Il est nécessaire de réformer en profondeur les conditions d'emploi des post-doctorants. Il s'agit en particulier :

- d'alléger les procédures de recrutement (sortir du « localisme » et du « mandarinat » ; supprimer l'obligation d'entendre tous les candidats, accueillir davantage de chercheurs étrangers etc...) ;

- de prévoir des contrats de mission avec des conditions de rémunération et de travail réellement attractives ;

- de donner un cadre juridique à l'activité de tous les jeunes chercheurs et lutter contre la pratique actuelle des libéralités ;

- d'étendre les CIFRE (conventions industrielles de formation pour la recherche) au secteur tertiaire, aux administrations et aux associations.

VIII - RENFORCER LE SOUTIEN À LA RECHERCHE PRIVÉE

Développer l'outil du crédit-impôt recherche et faciliter son utilisation par les PME. Améliorer ses procédures et modifier la culture administrative de suspicion qui l'entoure et qui décourage les entreprises d'y avoir recours.

Retenir davantage le critère de l'innovation à l'occasion de la passation des marchés publics.

Favoriser la création d'entreprises par ou avec des chercheurs.

Développer la culture de la recherche dans les entreprises (y compris les entreprises publiques).

Assurer pour les entreprises innovantes issues de la recherche et des entreprises, le financement et l'accompagnement nécessaires (capital amorçage, capital-risque et réseaux de compétences).
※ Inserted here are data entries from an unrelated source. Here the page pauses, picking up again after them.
Definition _byte_offset_to_position (text : str) (line_starts : list Z)
  (byte_offset : Z) : result Position :=
  let! text_bytes := encode text in
  let byte_offset :=
    if len text_bytes <=? byte_offset then len text_bytes else byte_offset in
  let char_offset := len (decode_replace (slice_to text_bytes byte_offset)) in
  let line := find_line char_offset 0 line_starts 0 in
  let! line_start := getitem line_starts line in
  let line_text := slice text line_start char_offset in
  let utf16_offset := _utf8_to_utf16_length line_text in
  Ok (mkPosition line utf16_offset).

(** *** Methods of [GrammarChecker]

    A rule method of the source appends to the [diagnostics] list it is
    given; here it takes that list and returns it extended.  The lines the
    methods print to stderr under [MOZUKU_DEBUG] are not modelled. *)

Definition _to_byte_offset (token : TokenData) (text : str)
  (line_starts : list Z) : result Z :=
  if len line_starts <=? line token then
    let! b := encode text in Ok (len b)
  else
    let! line_start := getitem line_starts (line token) in
    let line_text := slice_from text line_start in
    let newline_pos := find NL line_text in
    let line_text :=
      if negb (newline_pos =? -1) then slice_to line_text newline_pos
      else line_text in
    let char_offset := _utf16_to_char_offset line_text (start_char token) in
    let full_text_char_offset := line_start + char_offset in
    let! b := encode (slice_to text full_text_char_offset) in
    Ok (len b).

Fixpoint _compute_token_byte_positions (tokens : list TokenData) (text : str)
  (line_starts : list Z) : result (list Z) :=
  match tokens with
  | [] => Ok []
  | token :: rest =>
      let! byte_pos := _to_byte_offset token text line_starts in
      let! positions := _compute_token_byte_positions rest text line_starts in
      Ok (byte_pos :: positions)
  end.

Definition _in_sentence (byte_pos : Z) (sentence : SentenceBoundary) : bool :=
  (sb_start sentence <=? byte_pos) && (byte_pos <? sb_end sentence).

Definition _make_range (text : str) (line_starts : list Z)
  (start_byte end_byte : Z) : result Range :=
  let! start_pos := _byte_offset_to_position text line_starts start_byte in
  let! end_pos := _byte_offset_to_position text line_starts end_byte in
  Ok (mkRange start_pos end_pos).

Definition _count_commas (text : str) : Z := count TOUTEN text.

(** [len(s.encode("utf-8"))] *)
Definition byte_len (s : str) : result Z :=
  let! b := encode s in Ok (len b).

(** **** comma_limit *)

Definition comma_message (limit comma_count : Z) : str :=
  [0x4e00; 0x6587; 0x306b; 0x4f7f; 0x7528; 0x3067; 0x304d; 0x308b; 0x8aad;
   0x70b9; 0x300c; 0x3001; 0x300d; 0x306f; 0x6700; 0x5927]
  ++ str_of_int limit
  ++ [0x500b; 0x307e; 0x3067; 0x3067; 0x3059; 0x20; 0x28; 0x73fe; 0x5728]
  ++ str_of_int comma_count ++ [0x500b; 0x29].

(** [for sentence in sentences: ...] of [_check_comma_limit]. *)
Fixpoint comma_loop (text : str) (line_starts : list Z) (limit : Z)
  (sentences : list SentenceBoundary) (diagnostics : list Diagnostic)
  : result (list Diagnostic) :=
  match sentences with
  | [] => Ok diagnostics
  | sentence :: rest =>
      let comma_count := _count_commas (sb_text sentence) in
      if comma_count <=? limit then
        comma_loop text line_starts limit rest diagnostics
      else
        let! r := _make_range text line_starts (sb_start sentence)
                    (sb_end sentence) in
        let diag := new_diagnostic r 2 (comma_message limit comma_count) in
        comma_loop text line_starts limit rest (diagnostics ++ [diag])
  end.

Definition _check_comma_limit (text : str)
  (sentences : list SentenceBoundary) (line_starts : list Z)
  (diagnostics : list Diagnostic) (limit : Z) : result (list Diagnostic) :=
  if limit <=? 0 then Ok diagnostics
  else comma_loop text line_starts limit sentences diagnostics.

(** **** adversative_ga *)

Definition _is_adversative_ga (feature : str) : result bool :=
  let parts := split COMMA feature in
  if len parts <? 7 then Ok false
  else
    let! pos := getitem parts 0 in
    let! sub1 := getitem parts 1 in
    let! base := getitem parts 6 in
    Ok (str_eqb pos JOSHI && str_eqb sub1 SETSUZOKU_JOSHI && str_eqb base GA).

Definition ga_message (max_count count : Z) : str :=
  [0x9006; 0x63a5; 0x306e; 0x63a5; 0x7d9a; 0x52a9; 0x8a5e; 0x300c; 0x304c;
   0x300d; 0x304c; 0x540c; 0x4e00; 0x6587; 0x3067]
  ++ str_of_int (max_count + 1)
  ++ [0x56de; 0x4ee5; 0x4e0a; 0x4f7f; 0x308f; 0x308c; 0x3066; 0x3044; 0x307e;
      0x3059; 0x20; 0x28]
  ++ str_of_int count ++ [0x56de; 0x29].

(** [for i, token in enumerate(tokens): ...] counting the matches that
    fall in [sentence]. *)
Fixpoint ga_count (token_byte_positions : list Z) (sentence : SentenceBoundary)
  (tokens : list TokenData) (i : Z) (count : Z) : result Z :=
  match tokens with
  | [] => Ok count
  | token :: rest =>
      let! is_ga := _is_adversative_ga (feature token) in
      if negb is_ga then
        ga_count token_byte_positions sentence rest (i + 1) count
      else
        let! byte_pos := getitem token_byte_positions i in
        ga_count token_byte_positions sentence rest (i + 1)
          (if _in_sentence byte_pos sentence then count + 1 else count)
  end.

Fixpoint ga_loop (text : str) (tokens : list TokenData)
  (line_starts token_byte_positions : list Z) (max_count : Z)
  (sentences : list SentenceBoundary) (diagnostics : list Diagnostic)
  : result (list Diagnostic) :=
  match sentences with
  | [] => Ok diagnostics
  | sentence :: rest =>
      let! count := ga_count token_byte_positions sentence tokens 0 0 in
      if count <=? max_count then
        ga_loop text tokens line_starts token_byte_positions max_count rest
          diagnostics
      else
        let! r := _make_range text line_starts (sb_start sentence)
                    (sb_end sentence) in
        let diag := new_diagnostic r 2 (ga_message max_count count) in
        ga_loop text tokens line_starts token_byte_positions max_count rest
          (diagnostics ++ [diag])
  end.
Professionnaliser les structures d'incubation publiques.

Inciter la COFACE à soutenir les efforts d'exportation des jeunes entreprises innovantes.
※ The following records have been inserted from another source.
Lemma valid_call_versions c :
  valid_call c = true -> call_upstream c <> "" /\ call_nad c <> "".
Proof.
  unfold valid_call. intros H. apply andb_prop in H as [Hu Hn].
  apply negb_true_iff in Hu, Hn. now apply String.eqb_neq in Hu, Hn.
Qed.

Lemma encodable_call_fields c :
  encodable_call c = true ->
  encodable (call_now c) = true /\ encodable (call_upstream c) = true
  /\ encodable (call_nad c) = true /\ encodable (call_trigger c) = true.
Proof.
  unfold encodable_call. intros H.
  apply andb_prop in H as [H Ht]. apply andb_prop in H as [H Hn].
  apply andb_prop in H as [Hnow Hu]. auto.
Qed.

(** The record a call writes can be encoded when the loaded record and
    the call can. *)
Lemma encodable_written c desc vm h kept ls :
  encodable_value (PDict (record_of desc (PDict vm) (PList h) ls)) = true ->
  encodable_call c = true ->
  (forall x, In x kept -> In x h) ->
  encodable_value
    (PDict (record_of desc
              (PDict (dict_set (KStr (call_upstream c)) (PStr (call_nad c)) vm))
              (PList (lastn MAX_HISTORY (kept ++ [event_of c])))
              (event_of c))) = true.
Proof.
  intros Hdata Hc Hkept.
  apply encodable_record_fields in Hdata as (Hd & Hvm & Hh & _).
  destruct (encodable_call_fields c Hc) as (_ & Hu & Hn & _).
  rewrite encodable_record, Hd, encodable_event, Hc.
  rewrite encodable_dict_set by assumption.
  rewrite encodable_list_lastn; [reflexivity |].
  rewrite encodable_list_app. cbn [encodable_value forallb] in *.
  rewrite encodable_event, Hc, andb_true_r. cbn [andb].
  rewrite forallb_forall in *. auto.
Qed.

(** A valid call that can be encoded, in a state with a history of
    objects whose record can be encoded, succeeds; it writes a record
    whose history ends with the new event, after kept entries for other
    versions. *)
Lemma record_writes c w :
  valid_call c = true ->
  history_of_objects w = true ->
  encodable_store w = true ->
  encodable_call c = true ->
  exists desc vm kept shared events,
    record c w =
    (Ok tt,
     World (Some (Written (PDict
              (record_of desc
                 (PDict (dict_set (KStr (call_upstream c)) (PStr (call_nad c)) vm))
                 (PList (lastn MAX_HISTORY (kept ++ [event_of c])))
                 (event_of c)))))
           shared (trace w ++ events))
    /\ forallb is_dict kept = true
    /\ forallb (fun e => negb (entry_for (call_upstream c) e)) kept = true
    /\ encodable_value
         (PDict (record_of desc
                   (PDict (dict_set (KStr (call_upstream c)) (PStr (call_nad c)) vm))
                   (PList (lastn MAX_HISTORY (kept ++ [event_of c])))
                   (event_of c))) = true
    /\ (shared = shared_mappings w
        \/ shared = dict_set (KStr (call_upstream c)) (PStr (call_nad c)) vm).
Proof.
  intros Hv Hw Henc Hc. destruct (valid_call_versions c Hv) as [Hu Hn].
  destruct (loaded_history_objects w Hw)
    as (desc & vm & h & ls & al & evs & E & Hh & _).
  unfold encodable_store, loaded in Henc. rewrite E in Henc.
  assert (Hdata := encodable_written c desc vm h
            (List.filter (fun e => negb (entry_for (call_upstream c) e)) h) (PDict ls) Henc Hc
            (fun x Hx => proj1 (proj1 (filter_In _ _ _) Hx))).
  unfold record. rewrite (save_after_load _ _ _ _ _ _ _ _ _ _ _ Hu Hn E).
  cbv zeta. rewrite keep_other_versions_objects by assumption.
  fold (event_of c). rewrite Hdata.
  unfold log. cbn [trace shared_mappings]. rewrite <- app_assoc.
  do 5 eexists. split; [reflexivity |].
  split; [apply filter_keeps_objects; assumption |].
  split; [apply filter_drops_entries |].
  split; [exact Hdata |].
  destruct al; auto.
Qed.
Autoriser les dations d'entreprises leur permettant de consacrer une partie de leur impôt sur les sociétés à des travaux de recherche publique.
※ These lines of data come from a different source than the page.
Lemma live_tick (d : Z) (s : redis) (k : string) :
  live (tick d s) k =
  match kv s !! k with
  | Some e => if live_at (clock s + d) e then Some e else None
  | None => None
  end.
Proof. reflexivity. Qed.

Lemma lookup_with_kv_insert_eq (s : redis) (k : string) (e : entry) :
  kv (with_kv s (<[k := e]> (kv s))) !! k = Some e.
Proof. unfold with_kv. simpl. apply lookup_insert_eq. Qed.

Lemma colon_free_append (a b : string) :
  colon_free (String.append a b) = colon_free a && colon_free b.
Proof.
  induction a as [|c a IH]; [reflexivity|].
  change (negb (bool_decide (c = ":"%char)) && colon_free (String.append a b) =
          (negb (bool_decide (c = ":"%char)) && colon_free a) && colon_free b).
  rewrite IH. now rewrite andb_assoc.
Qed.

Lemma split_last_colon (a b m1 m2 : string) :
  colon_free m1 = true -> colon_free m2 = true ->
  String.append a (String.append ":" m1) = String.append b (String.append ":" m2) ->
  a = b /\ m1 = m2.
Proof.
  intros H1 H2. revert b. induction a as [|x a IH]; intros [|y b] H.
  - split; [reflexivity|]. change (String ":" m1 = String ":" m2) in H. now injection H.
  - change (String ":" m1 = String y (String.append b (String.append ":" m2))) in H.
    injection H as _ H. rewrite H, colon_free_append in H1. simpl in H1.
    rewrite andb_false_r in H1. discriminate.
  - change (String x (String.append a (String.append ":" m1)) = String ":" m2) in H.
    injection H as _ H. rewrite <- H, colon_free_append in H2. simpl in H2.
    rewrite andb_false_r in H2. discriminate.
  - change (String x (String.append a (String.append ":" m1)) =
            String y (String.append b (String.append ":" m2))) in H.
    injection H as -> H. destruct (IH b H) as [-> ->]. split; reflexivity.
Qed.

Lemma tick_stashed_expired (s : redis) (user : User) (m : string) (request : StashRequest) (dt : Z) :
  Z.min (sr_ttl request) (max_ttl_seconds user) < dt ->
  live (tick dt (stashed s user m request)) (RedisService.make_key (id user) m) = None.
Proof.
  intros Hdt. rewrite live_tick. unfold stashed. rewrite lookup_with_kv_insert_eq.
  unfold live_at. simpl.
  destruct (Z.leb_spec (clock s + dt) (clock s + Z.min (sr_ttl request) (max_ttl_seconds user)));
    [lia | reflexivity].
Qed.

(** ** The record store *)

(** X1: a record stored with TTL [t] and read [dt] seconds later comes back
    with its data, [t - dt] seconds left and its creation instant while
    [dt <= t], and is gone afterwards. *)
Theorem stash_then_recall (s : redis) (u m : string) (d : json) (t dt : Z) :
  up s -> 0 < t -> 0 <= dt ->
  exists s1,
    RedisService.stash u m d t s = Ok true s1 /\
    RedisService.recall u m (tick dt s1) =
      Ok (if dt <=? t then Some (RedisService.mkRecalled d (t - dt) (clock s)) else None)
         (tick dt s1).
Proof.
  intros Hup Ht Hdt. eexists. split; [apply stash_run; assumption|].
  assert (Hup1 : up (tick dt (with_kv s (<[RedisService.make_key u m :=
            mkEntry (mkStored d (clock s) None) (Some (clock s + t))]> (kv s)))))
    by (apply up_tick, up_with_kv; exact Hup).
  destruct (Z.leb_spec dt t) as [Hle|Hgt].
  - rewrite (recall_live _ _ _ (mkStored d (clock s) None) (clock s + t) Hup1).
    + simpl. replace (clock s + t - (clock s + dt)) with (t - dt) by lia.
      destruct (Z.ltb_spec (t - dt) 0); [lia | reflexivity].
    + rewrite live_tick, lookup_with_kv_insert_eq. unfold live_at. simpl.
      destruct (Z.leb_spec (clock s + dt) (clock s + t)); [reflexivity | lia].
  - apply recall_absent; [exact Hup1|].
    rewrite live_tick, lookup_with_kv_insert_eq. unfold live_at. simpl.
    destruct (Z.leb_spec (clock s + dt) (clock s + t)); [lia | reflexivity].
Qed.

(** X2: once the stored (clamped) TTL has run out, the owner's recall,
    update and delete of the record all answer 404. *)
Theorem expired_record_not_found (s : redis) (user : User) (m : string)
    (request : StashRequest) (dt : Z) :
  up s -> 1 <= sr_ttl request -> Z.min (sr_ttl request) (max_ttl_seconds user) < dt ->
  exists response s1,
    Main.stash m request user s = Ok response s1 /\
    Main.recall m user (tick dt s1) = Err NotFound (tick dt s1) /\
    (forall ureq : UpdateRequest, Main.update m ureq user (tick dt s1) = Err NotFound (tick dt s1)) /\
    Main.delete_stash m user (tick dt s1) = Err NotFound (tick dt s1).
Proof.
  intros Hup Ht Hdt. eexists _, _. split; [apply main_stash_run; assumption|].
  pose proof (tick_stashed_expired s user m request dt Hdt) as Hl.
  assert (Hup1 : up (tick dt (stashed s user m request)))
    by (apply up_tick; unfold stashed; apply up_with_kv; exact Hup).
  split; [|split].
  - unfold Main.recall, bind at 1. now rewrite recall_absent.
  - intros ureq. unfold Main.update, bind at 1. now rewrite update_absent.
  - unfold Main.delete_stash, bind at 1. now rewrite delete_absent.
Qed.

(** X3: DELETE removes a live record once: the call succeeds, a second
    DELETE and a recall answer 404, and no other key changes. *)
Theorem delete_stash_once (s : redis) (user : User) (m : string) (e : entry) :
  up s -> live s (RedisService.make_key (id user) m) = Some e ->
  exists s1,
    Main.delete_stash m user s = Ok tt s1 /\
    Main.delete_stash m user s1 = Err NotFound s1 /\
    Main.recall m user s1 = Err NotFound s1 /\
    (forall k, k <> RedisService.make_key (id user) m -> kv s1 !! k = kv s !! k).
Proof.
  intros Hup Hl. set (key := RedisService.make_key (id user) m) in *.
  exists (with_kv s (delete key (kv s))).
  assert (Hup1 : up (with_kv s (delete key (kv s)))) by (apply up_with_kv; exact Hup).
  assert (Hl1 : live (with_kv s (delete key (kv s))) key = None)
    by (rewrite live_delete; now rewrite decide_True).
  split; [|split; [|split]].
  - unfold Main.delete_stash, RedisService.delete, bind, del. fold key.
    rewrite command_up by exact Hup. rewrite Hl. reflexivity.
  - unfold Main.delete_stash, bind at 1. now rewrite delete_absent.
  - unfold Main.recall, bind at 1. now rewrite recall_absent.
  - intros k Hk. unfold with_kv. simpl. apply lookup_delete_ne. congruence.
Qed.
Encourager davantage les fondations et créer une « Journée du don aux fondations », ainsi que le propose notre collègue député Oliver Dassault (proposition de loi n° 1651, déposée le 8 juin 2004).

IX - PROMOUVOIR LE CAPITAL-RISQUE ET L'INNOVATION

Notre groupe de réflexion estime urgent de renforcer le potentiel de notre pays dans ce domaine. Il s'agit de :

mieux orienter l'épargne vers la recherche , en particulier en instituant un « quota amorçage » ; un faible pourcentage des contrats d'assurance-vie devrait ainsi être consacré aux jeunes entreprises innovantes de moins de huit ans (ainsi que l'avait proposé notre collègue sénateur Philippe Adnot à l'occasion de l'examen du projet de loi de finances pour 2004) ;

d'autres produits d'épargne, par exemple ceux dont les mutuelles ont la gestion exclusive, pourraient également voir leurs avantages soumis à des conditions d'investissement minimales dans le capital risque ou l'innovation ;

permettre aux CHU (centre hospitaliers universitaires) de bénéficier des formules de valorisation de la recherche prévues par la loi du 12 juillet 1999 sur l'innovation et la recherche ;

soutenir le projet de brevet communautaire.

* 8 Expression prise au sens large dans cette note : chercheurs et enseignants-chercheurs.